CSU-Fraktion fordert Entschuldigung von OB Seggewiß
Schreml am Pranger?

Eine Woche Bedenkzeit ist genug. Doch Oberbürgermeister Kurt Seggewiß habe Architekt Heiner Schreml noch nicht für seine Angriffe ("gehört an den Pranger") um Verzeihung gebeten. Deshalb fordert CSU-Fraktionschef Wolfgang Pausch von Seggewiß "ausdrücklich" eine Entschuldigung. Schreml hatte sich kritisch zum Bebauungsplan Stadtgalerie geäußert. Daraufhin hatte Seggewiß bei der Vertreterversammlung der Volksbank überdeutliche Worte gefunden und gefragt, "wer eigentlich dahinter steckt".

Pausch räumt ein, es könne vorkommen, dass man im Zorn über das Ziel hinausschieße. Offen bleibe die Frage, wieso dies dem Oberbürgermeister bei einer nicht spontanen, sondern einer geplanten Rede geschehe. Seggewiß dürfe nicht einfach zur Tagesordnung übergehen, sondern müsse seinen Fehler eingestehen. "Von einem OB wäre mehr Souveränität und Gelassenheit zu erwarten. Aber wenn ihn trotzdem sein Temperament zu solchen Aussagen hinreißt, muss er auch den Mut haben, sich zu entschuldigen."

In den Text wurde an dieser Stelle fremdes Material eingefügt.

(** X5. After [fill(a, value, size)] has returned, [readBlock(a, dest, size)]
    puts [size] copies of the low byte of [value] into the destination and
    leaves the rest of the destination alone; after [zero(a, size)], [size]
    zero bytes. *)
Theorem fill_then_readBlock
    (mem mem' : WeaR_Memory) (a value size : Z) (dst : list Byte.byte)
    (Hsize : 0 <= size < 2 ^ 63)
    (Hf : fill mem a value size = Ok mem') :
  readBlock mem' a (Some dst) size
  = Ok (Some (repeat (Z_to_byte value) (Z.to_nat size) ++ drop (Z.to_nat size) dst)) /\
  (forall mem0, zero mem a size = Ok mem0 ->
     readBlock mem0 a (Some dst) size
     = Ok (Some (repeat Byte.x00 (Z.to_nat size) ++ drop (Z.to_nat size) dst))).
Proof.
  assert (Hgen : forall m0 m1 val, fill m0 a val size = Ok m1 ->
            readBlock m1 a (Some dst) size
            = Ok (Some (repeat (Z_to_byte val) (Z.to_nat size) ++ drop (Z.to_nat size) dst))).
  { intros m0 m1 val. unfold fill, readBlock.
    destruct (size =? 0) eqn:E0.
    - intros _. apply Z.eqb_eq in E0. subst size. reflexivity.
    - destruct (validateAccess (translateAddress a) size); [|discriminate].
      intros [= <-]. do 3 f_equal.
      pose proof (MemFacts.copy_out_copy_in (repeat (Z_to_byte val) (Z.to_nat size))
                    m0 (translateAddress a)) as Hc.
      by rewrite repeat_length in Hc. }
  split; [by eapply Hgen|].
  intros mem0 Hz. unfold zero in Hz. apply Hgen in Hz. exact Hz.
Qed.

Lemma fill_then_readBlock_witness :
  readBlock (CpuScenario.program 0x400000 [0x90; 0x90; 0x90]) 0x400000
            (Some [Byte.x00; Byte.x00; Byte.x00; Byte.x01]) 3
  = Ok (Some (repeat (Z_to_byte 0x90) (Z.to_nat 3)
              ++ drop (Z.to_nat 3) [Byte.x00; Byte.x00; Byte.x00; Byte.x01])) /\
  (forall mem0, zero fresh 0x400000 3 = Ok mem0 ->
     readBlock mem0 0x400000 (Some [Byte.x00; Byte.x00; Byte.x00; Byte.x01]) 3
     = Ok (Some (repeat Byte.x00 (Z.to_nat 3)
                 ++ drop (Z.to_nat 3) [Byte.x00; Byte.x00; Byte.x00; Byte.x01]))).
Proof.
  apply (fill_then_readBlock fresh _ 0x400000 0x90 3).
  - lia.
  - vm_compute. reflexivity.
Defined.

End MemAccess.

(** ** System-call dispatcher: registered handlers *)

Module HleHandlers.
Import Syscalls.

Lemma reg_set_reg_eq (ctx : WeaR_Context) (i : nat) (v : Z) :
  (i < length (GPR ctx))%nat -> Ctx.reg (Ctx.set_reg i v ctx) i = v.
Proof.
  intros Hlt. unfold Ctx.reg, Ctx.set_reg. cbn [GPR].
  apply nth_lookup_Some with (d := 0). by apply list_lookup_insert_eq.
Qed.

(** X6. [dispatch] runs the handler registered last for the number in RAX,
    on the arguments RDI, RSI, RDX, R10, R8, R9, and counts the call.  If the
    handler returns a result, RAX receives its value (as an unsigned 64-bit
    number), the unimplemented counter stays, and a failed result is logged
    as ["<name>: <error>"]; if the handler throws, the exception leaves
    [dispatch] with RAX not written. *)
Theorem dispatch_runs_registered_handler
    (d : WeaR_Syscalls) (num : Z) (h : HleFunction) (hs hs1 : HleState)
    (o : outcome SyscallResult)
    (Hnum : Ctx.RAX (h_ctx hs) = num)
    (Hrun : h (Ctx.RDI (h_ctx hs)) (Ctx.RSI (h_ctx hs)) (Ctx.RDX (h_ctx hs))
              (Ctx.R10 (h_ctx hs)) (Ctx.R8 (h_ctx hs)) (Ctx.R9 (h_ctx hs)) hs
            = Some (hs1, o))
    (Hgpr : length (GPR (h_ctx hs1)) = 16%nat) :
  let d1 := mkSyscalls (<[num := h]> (m_handlers d)) (u64 (m_totalCalls d + 1))
                       (m_unimplementedCalls d) in
  match o with
  | Throw e => dispatch (registerHandler num h d, hs) = Some ((d1, hs1), Throw e)
  | Ok r =>
    exists hs',
      dispatch (registerHandler num h d, hs) = Some ((d1, hs'), Ok tt) /\
      Ctx.RAX (h_ctx hs') = u64 (value r) /\
      h_mem hs' = h_mem hs1 /\
      trace (h_world hs') =
        if success r then trace (h_world hs1)
        else SyscallLog (getSyscallName num +:+ ": " +:+ error r) :: trace (h_world hs1)
  end.
Proof.
  destruct d as [handlers tc uc], hs as [ctx mem w].
  unfold dispatch, registerHandler, bind, modify, get, zoom.
  cbn [fst snd h_ctx h_mem h_world m_handlers m_totalCalls m_unimplementedCalls] in *.
  rewrite Hnum, lookup_insert_eq. cbn [fst snd]. rewrite Hrun.
  destruct o as [r|e]; [|reflexivity].
  destruct hs1 as [ctx1 mem1 w1]. cbn [fst snd h_ctx h_mem h_world] in *.
  destruct (success r) eqn:Hs.
  - eexists. split; [reflexivity|]. cbn.
    split; [|done]. apply reg_set_reg_eq. rewrite Hgpr. unfold Ctx.iRAX. lia.
  - eexists. split; [reflexivity|]. cbn.
    split; [|done]. apply reg_set_reg_eq. rewrite Hgpr. unfold Ctx.iRAX. lia.
Qed.

Lemma dispatch_runs_registered_handler_witness :
  exists hs',
    dispatch (registerHandler 20 hle_sys_getpid (mkSyscalls ∅ 0 0),
              snd (SyscallsScenario.with_RAX 20
                     (mkSyscalls ∅ 0 0, SyscallsScenario.hle_of SyscallsScenario.booted)))
    = Some ((mkSyscalls (<[20 := hle_sys_getpid]> ∅) (u64 (0 + 1)) 0, hs'), Ok tt) /\
    Ctx.RAX (h_ctx hs') = u64 1000 /\
    h_mem hs' = h_mem (SyscallsScenario.hle_of SyscallsScenario.booted) /\
    trace (h_world hs') = trace (h_world (SyscallsScenario.hle_of SyscallsScenario.booted)).
Proof.
  apply (dispatch_runs_registered_handler (mkSyscalls ∅ 0 0) 20 hle_sys_getpid
           (snd (SyscallsScenario.with_RAX 20
                   (mkSyscalls ∅ 0 0, SyscallsScenario.hle_of SyscallsScenario.booted)))
           (snd (SyscallsScenario.with_RAX 20
                   (mkSyscalls ∅ 0 0, SyscallsScenario.hle_of SyscallsScenario.booted)))
           (Ok (mkResult 1000 true ""))).
  - vm_compute. reflexivity.
  - reflexivity.
  - vm_compute. reflexivity.
Defined.
(** * gladius-network-gateway: the gateway wiring ([pkg/gateway/routing.go])
      and the peer state synchronisation core it dispatches to.

    The first part embeds [routing.go]: the functions [Start],
    [addMiddleware], [addRoutes], [initializeConfigWallet] and
    [autojoinPool] are written in a small writer/state monad whose state is
    the account manager [g.ga] and whose output is the chronological list of
    calls the code makes on its collaborators (router, logger, account
    manager, [net/http]).

    The second part models the protocol core (state store, signature ledger,
    diff resolver), whose sources live in [pkg/p2p] and are not part of the
    file above. *)

From stdpp Require Import gmap strings list fin_maps.

Open Scope string_scope.
Open Scope list_scope.

(** ** Configuration: the two [viper] accessors used by the gateway *)

Record Viper := {
  GetBool : string → bool;
  GetString : string → string
}.

(** ** Routers, routes and handlers *)

(** The handler values that [routing.go] mentions by name. *)
Inductive Handler :=
  | CreateSignedMessageHandler
  | VerifySignedMessageHandler
  | JoinHandler
  | LeaveHandler
  | PushStateMessageHandler
  | GetFullStateHandler
  | GetNodeStateHandler
  | GetSignatureListHandler
  | GetContentNeededHandler
  | GetContentLinksHandler
  | SetStateDebugHandler
  | NodeViewAllApplicationsHandler
  | NodeNewApplicationHandler
  | NodeViewApplicationHandler
  | PoolPublicDataHandler
  | MarketPoolsHandler
  | PprofIndex.

Global Instance Handler_eq_dec : EqDecision Handler.
Proof. solve_decision. Defined.

(** [g.router] and the router [r] that [Start] creates for the profiler. *)
Inductive RouterId := MainRouter | ProfilerRouter.

Global Instance RouterId_eq_dec : EqDecision RouterId.
Proof. solve_decision. Defined.

(** A (sub)router is a root router together with the path prefix
    accumulated by [PathPrefix(..).Subrouter()]. *)
Record Router := {
  rootOf : RouterId;
  prefixOf : string
}.

Definition PathPrefix (r : Router) (tpl : string) : Router :=
  {| rootOf := rootOf r; prefixOf := prefixOf r +:+ tpl |}.

(** One registration: the full path template (prefix of the subrouter
    followed by the template given to [HandleFunc]), the handler ([None] is
    Go's [nil]) and the methods given to [Methods] (empty when [Methods] is
    not called). [is_prefix] is set for [PathPrefix(..).HandlerFunc]. *)
Record Route := {
  router : RouterId;
  path : string;
  is_prefix : bool;
  handler : option Handler;
  methods : list string
}.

Natürlich stehe die CSU-Stadtratsfraktion zu den Stadtgalerie-Plänen. Dieses Vorhaben begleite sie von der ersten Stunde an positiv. "Wir halten es für einen wesentlichen Schritt, um Weiden als Einkaufsstadt zu festigen. Die Stadtgalerie wird diesen Weg eröffnen."

Pausch betont, dass die Weidener CSU - wie OB Kurt Seggewiß - die Stadtgalerie haben wolle. Aber: So sehr es auch ihr darum gehe, Stolpersteine für dieses Projekt gar nicht erst entstehen zu lassen, "so sehr halten wir es als Demokraten für notwendig, dass unsere Ansicht als nicht für jedermann verbindlich gelten muss".

"Auch wir tun uns schwer, in dieser Frage gegenteilige Meinungen nachzuvollziehen", räumt Pausch ein. "Aber zulässig können und müssen sie bleiben." Jeder habe das Recht auf freie Meinungsäußerung und dürfe es auch gebrauchen. "Wenn er dies tut, darf ich ihm widersprechen. Ihn deshalb an den Pranger stellen zu wollen, hat mit Demokratie und Freiheit nichts zu tun. Sagt man gleichwohl Derartiges, muss man auch Manns genug sein, es entschuldigend zurückzunehmen", belehrt Pausch den Oberbürgermeister.